Come quickly — as soon as
these blossoms open,
they fall.
This world exists
as a sheen of dew on flowers.”
— Shikibu Izumi
Hitomi is a quiet child. While this is a quality that most parents would be overjoyed to find in their children, it has the opposite effect among the Inuzukas. She sticks out like a steaming hot piece of stinky tofu left out to ferment in the summer sun…and she lives with a clan of trackers.
The Inuzuka clan is loud and brash and the pack grows up jumbled together in a mess of playful tussles and flailing limbs. Children are raised by the entire clan and, given that eagle-eyed babysitters are accompanied by the equally watchful gazes of their canine partners, this is even more true. The solution to an Inuzuka child that would rather relax outside under the nice, cool shade of a tree instead of participating in a growing free-for-all?
“Get over here runt!” A hand shoots out and snatches her up by the scruff of her neck.
By this point it has happened so many times that Hitomi has resigned herself to her fate. She gets all but punted into the growling, brawling group of children rolling around in the dirt.
Truly, she loves her clan. She does. She loves their straightforwardness and how they will always bluntly say what’s on their mind. She loves the kennels and puppy piles and okay, yes, on good days, she can admit to herself that she loves the addictive feeling of adrenaline that zips through her blood during a fight. She is Inuzuka after all.
But on the bad days, a small voice in the back of her head tells her that this is wrong, that girls are meant to be docile and submissive, seen and not heard. She exists to serve her family, or in this case, her clan first and, once she is of age, to serve her honorable husband.
(The first time she saw her mother punch her father so hard that he practically flew through their shoji doors, she had almost fainted. He had rolled back up onto his feet, unconcerned about the blood trickling down his face, and bared his teeth in a feral grin before pouncing.)
In her dreams, she remembers flashes from a time where things like running water and paved roads were instead replaced by wells and dirt paths. She remembers children and babies (her own? She tries not to think too much about it), so small and fragile, clamoring for her attention.

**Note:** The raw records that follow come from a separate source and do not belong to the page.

Lemma append_spec q l r :
  queue_rep q l → r ∉ ring l → has (fq_store q) r →
  ∃ q', append r q = Ok q' ∧ queue_rep q' (l ++ [r]) ∧ same_core (fq_store q') (fq_store q).
Proof.
  intros H Hr Hs. unfold append.
  destruct (exists_last (l:=FakeHead :: l)) as (rs1 & a & E); [done|].
  assert (Er : ring l = rs1 ++ a :: FakeTail :: []).
  { unfold ring. by rewrite app_comm_cons, E, <-app_assoc. }
  assert (Er' : ring (l ++ [r]) = rs1 ++ a :: [r] ++ FakeTail :: []).
  { unfold ring. rewrite <-app_assoc, app_comm_cons, E, <-app_assoc. done. }
  assert (Hnd : NoDup (ring (l ++ [r]))).
  { pose proof (qr_nodup _ _ H) as (Hl & Hh & Ht)%ring_nodup. unfold ring in Hr.
    apply ring_nodup. rewrite NoDup_app.
    split_and!; try apply NoDup_singleton; try done; set_solver. }
  pose proof (rep_links _ _ H) as Hl. rewrite Er in Hl.
  assert (has (fq_store q) a ∧ has (fq_store q) FakeTail) as [Ha Ht].
  { pose proof (qr_nodup _ _ H) as Hn0. rewrite Er in Hn0.
    destruct rs1 as [|c [|d rs1]]; split; eapply links_has; try exact Hl; done || set_solver. }
  assert (Hp : prv (fq_store q) FakeTail = Some a).
  { rewrite (qr_prv _ _ H), Er. pose proof (qr_nodup _ _ H) as Hn0. rewrite Er in Hn0.
    rewrite pred_in_app, decide_True by (done || set_solver).
    by rewrite pred_in_cons, decide_True. }
  rewrite Hp. eexists. split_and!; [done| |core_eq].
  apply links_rep; simpl; [done| |].
  - rewrite Er' in *.
    pose proof (links_insert (fq_store q) rs1 a [r] FakeTail [] Hnd Hl) as Hi.
    simpl in Hi. destruct Hi as [Hn Hpr]; [set_solver|].
    split; intros x; [rewrite <-Hn|rewrite <-Hpr]; ptr; done.
  - rewrite (qr_len _ _ H), py_len_app. done.
Qed.
(* ===== verification/Request.v ===== *)
(** * Requests

    [vllm/vllm/v1/request.py]: the [Request] object the scheduler and the KV
    cache managers work on, its status enumeration and the construction,
    extension and comparison of requests.  Fields that none of the modelled
    components read (tracing headers, structured output, streaming queues,
    transfer parameters) are left out.  [arrival_time] is a float that is only
    ever compared, modelled by an integer time stamp; [py_id] is the object
    identity [id(request)]. *)

From S2P Require Import Prelude FreeQueue.
Local Open Scope Z_scope.

(** [class RequestStatus(enum.IntEnum)] *)
Inductive RequestStatus : Type :=
  | WAITING
  | WAITING_FOR_STRUCTURED_OUTPUT_GRAMMAR
  | WAITING_FOR_REMOTE_KVS
  | WAITING_FOR_STREAMING_REQ
  | RUNNING
  | PREEMPTED
  | FINISHED_STOPPED
  | FINISHED_LENGTH_CAPPED
  | FINISHED_ABORTED
  | FINISHED_IGNORED
  | FINISHED_ERROR
  | FINISHED_REPETITION.

#[export] Instance RequestStatus_eq_dec : EqDecision RequestStatus.
Proof. solve_decision. Defined.

(** The value [enum.auto()] gives to each member. *)
Definition status_value (s : RequestStatus) : Z :=
  match s with
  | WAITING => 1
  | WAITING_FOR_STRUCTURED_OUTPUT_GRAMMAR => 2
  | WAITING_FOR_REMOTE_KVS => 3
  | WAITING_FOR_STREAMING_REQ => 4
  | RUNNING => 5
  | PREEMPTED => 6
  | FINISHED_STOPPED => 7
  | FINISHED_LENGTH_CAPPED => 8
  | FINISHED_ABORTED => 9
  | FINISHED_IGNORED => 10
  | FINISHED_ERROR => 11
  | FINISHED_REPETITION => 12
  end.

(** [class FinishReason(enum.IntEnum)] of [engine/__init__.py] *)
Inductive FinishReason : Type :=
  | STOP | LENGTH | ABORT | ERROR | REPETITION.

(** [RequestStatus.is_finished] *)
Definition is_finished (s : RequestStatus) : bool := status_value PREEMPTED <? status_value s.

(** [_FINISHED_REASON_MAP.get(status)] *)
Definition get_finished_reason (s : RequestStatus) : option FinishReason :=
  match s with
  | FINISHED_STOPPED => Some STOP
  | FINISHED_LENGTH_CAPPED => Some LENGTH
  | FINISHED_ABORTED => Some ABORT
  | FINISHED_IGNORED => Some LENGTH
  | FINISHED_ERROR => Some ERROR
  | WAITING_FOR_STREAMING_REQ => Some STOP
  | FINISHED_REPETITION => Some REPETITION
  | _ => None
  end.

(** [stop_reason: int | str | None] *)
Inductive StopReason : Type :=
  | StopToken (t : Z)
  | StopText (s : string).
Lemma to_bytes4_spec g t :
  to_bytes4 g = Ok t → length t = 4%nat ∧ is_bytes t ∧ from_bytes t = g ∧ 0 ≤ g < 2 ^ 32.
Proof.
  unfold to_bytes4. destruct (andb _ _) eqn:Hg; [|done]. zbool. intros [= <-].
  rewrite from_bytes4.
  assert (Hl : ∀ z, Z.land z 255 = z mod 256) by (intros z; apply (Z.land_ones z 8); lia).
  rewrite !Hl, !Z.shiftr_div_pow2 by lia.
  split_and!; [done| |change (2 ^ 24) with 16777216; change (2 ^ 16) with 65536;
                      change (2 ^ 8) with 256|lia|lia].
  - repeat constructor; apply Z.mod_pos_bound; lia.
  - pose proof (Z.div_mod g 256 ltac:(lia)).
    pose proof (Z.div_mod (g / 256) 256 ltac:(lia)).
    pose proof (Z.div_mod (g / 256 / 256) 256 ltac:(lia)).
    rewrite (Z.div_div g 256 256), (Z.div_div g (256 * 256) 256) in * by lia.
    change (256 * 256) with 65536 in *. change (65536 * 256) with 16777216 in *.
    assert (g / 16777216 < 256) by (apply Z.div_lt_upper_bound; lia).
    assert (0 ≤ g / 16777216) by (apply Z.div_pos; lia).
    rewrite (Z.mod_small (g / 16777216) 256) by lia. lia.
Qed.

Lemma split_last4 (h t : bytes) :
  length t = 4%nat → py_upto (h ++ t) (-4) = h ∧ py_from (h ++ t) (-4) = t.
Proof.
  intros Ht. unfold py_upto, py_from, slice_bound, py_len. rewrite length_app, Ht. simpl.
  replace (Z.to_nat (Z.max 0 (-4 + Z.of_nat (length h + 4)))) with (length h) by lia.
  split; [by rewrite take_app_length|by rewrite drop_app_length].
Qed.

(** C40: A packed prefix-cache key determines the block hash and the group id it
    was made from: unpacking gives both back, for every group id that fits in
    the four bytes; a group id that does not fit raises [OverflowError]. *)
Theorem block_hash_key_roundtrip h g :
  if (0 <=? g) && (g <? 2 ^ 32) then
    ∃ k, make_block_hash_with_group_id h g = Ok k ∧ get_block_hash k = h ∧ get_group_id k = g
  else make_block_hash_with_group_id h g = Err OverflowError.
Proof.
  unfold make_block_hash_with_group_id. destruct (andb _ _) eqn:Hg.
  - destruct (to_bytes4 g) as [t|e] eqn:Ht; [|unfold to_bytes4 in Ht; by rewrite Hg in Ht].
    apply to_bytes4_spec in Ht as (Hlen & _ & Hv & _). simpl.
    exists (h ++ t). unfold get_block_hash, get_group_id.
    destruct (split_last4 h t Hlen) as [-> ->]. done.
  - unfold to_bytes4. by rewrite Hg.
Qed.

Lemma make_key_inj h h' g g' k :
  make_block_hash_with_group_id h g = Ok k →
  make_block_hash_with_group_id h' g' = Ok k → h = h' ∧ g = g'.
Proof.
  unfold make_block_hash_with_group_id. intros H H'.
  apply bind_Ok in H as (t & Ht & [= Hk]). apply bind_Ok in H' as (t' & Ht' & [= Hk']).
  apply to_bytes4_spec in Ht as (Hl & _ & Hv & _). apply to_bytes4_spec in Ht' as (Hl' & _ & Hv' & _).
  subst k. symmetry in Hk'. apply app_inj_2 in Hk' as [-> ->]; [|congruence]. split; congruence.
Qed.

(** ** The extra keys of a block, without the cursor and the memo *)

Definition feature_end (f : MultiModalFeatureSpec) : Z :=
  offset (mm_position f) + length_ (mm_position f).

(** Features as the front end builds them: identified and of non-negative length. *)
Definition wf_features (feats : list MultiModalFeatureSpec) : Prop :=
  Forall (λ f, is_Some (identifier f) ∧ 0 ≤ length_ (mm_position f)) feats.

Definition mm_keys_ref (feats : list MultiModalFeatureSpec) (s e : Z) : list ExtraKey :=
  match last feats with
  | None => []
  | Some f =>
      if feature_end f <=? s then []
      else match mm_key_loop feats s e 0 with Ok (ks, _) => ks | Err _ => [] end
  end.

Lemma mm_key_loop_ok feats s e :
  wf_features feats → s < e →
  ∃ ks n, (∀ j, mm_key_loop feats s e j = Ok (ks, j + Z.of_nat n)) ∧
    (n ≤ length feats)%nat ∧ Forall (λ f, feature_end f ≤ e) (take n feats).
Proof.
  intros Hwf Hse. induction Hwf as [|f fs [[ident Hid] Hlen] Hwf IH].
  { exists [], 0%nat. split_and!; [intros j; simpl; do 2 f_equal; lia|simpl; lia|constructor]. }
  destruct IH as (ks & n & IH & Hn & HF). unfold feature_end in *.
  simpl mm_key_loop. rewrite Hid. simpl.
  destruct (Z.ltb_spec (offset (mm_position f)) e).
  - destruct (Z.leb_spec (offset (mm_position f) + length_ (mm_position f)) s).
    + exists ks, (S n). split_and!.
      * intros j. rewrite IH. do 2 f_equal. lia.
      * simpl; lia.
      * simpl. constructor; [lia|done].
    + destruct (Z.leb_spec (offset (mm_position f) + length_ (mm_position f)) e).
      * exists (KeyMM ident (offset (mm_position f) - s) :: ks), (S n). split_and!.
        -- intros j. rewrite IH. simpl. do 2 f_equal. lia.
        -- simpl; lia.
        -- simpl. constructor; [lia|done].
      * exists [KeyMM ident (offset (mm_position f) - s)], 0%nat.
        split_and!; [intros j; do 2 f_equal; lia|simpl; lia|constructor].
  - exists [], 0%nat. split_and!; [intros j; do 2 f_equal; lia|simpl; lia|constructor].
Qed.

(** Starting the scan further on does not change the keys, as long as every
    feature left out ends before the block. *)
Lemma mm_key_loop_skip feats s e k i :
  wf_features feats → s < e → Forall (λ f, feature_end f ≤ s) (take k feats) →
  (k ≤ length feats)%nat →
  mm_key_loop feats s e i = mm_key_loop (drop k feats) s e (i + Z.of_nat k).
Proof.
  intros Hwf Hse. revert k i. induction Hwf as [|f fs [[ident Hid] Hlen] Hwf IH]; intros k i HF Hk.
  { simpl in Hk. replace k with 0%nat by lia. simpl. do 2 f_equal. lia. }
  destruct k as [|k]; [simpl drop; f_equal; lia|].
  simpl take in HF. apply Forall_cons in HF as [Hf HF]. unfold feature_end in Hf.
  simpl. rewrite Hid. simpl.
  destruct (Z.ltb_spec (offset (mm_position f)) e); [|lia].
  destruct (Z.leb_spec (offset (mm_position f) + length_ (mm_position f)) s); [|lia].
  rewrite (IH k (i + 1)) by (done || (simpl in Hk; lia)). f_equal. lia.
Qed.

(** The cursor is valid for a block starting at [s]: the features before it end
    by [s]. *)
Definition cursor_ok (feats : list MultiModalFeatureSpec) (idx s : Z) : Prop :=
  let k := if idx <? 0 then py_len feats + idx else idx in
  0 ≤ k ∧ Forall (λ f, feature_end f ≤ s) (take (Z.to_nat k) feats) ∧ k ≤ py_len feats.

Lemma cursor_ok_mono feats idx s s' : s ≤ s' → cursor_ok feats idx s → cursor_ok feats idx s'.
Proof.
  intros Hs (? & HF & ?). split_and!; [done| |done].
  eapply Forall_impl; [exact HF|]. simpl. lia.
Qed.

Are the dreams memories from a past life? Or is she just slowly going insane, fracturing inside and splitting into different haphazard identities? She’s not sure. Everything is tinted by a feeling of surrealism most days. What she does know is that she is hungry. There is an emptiness that gnaws at her insides. One that has only grown and grown within her for as long as she remembers existing. It is perhaps the one and only thing that she is sure of, that she carries over from Before. It rages within her, so much so that she feels like it has replaced the blood in her veins with living fire.
Above all, Inuzuka Hitomi wishes to be free.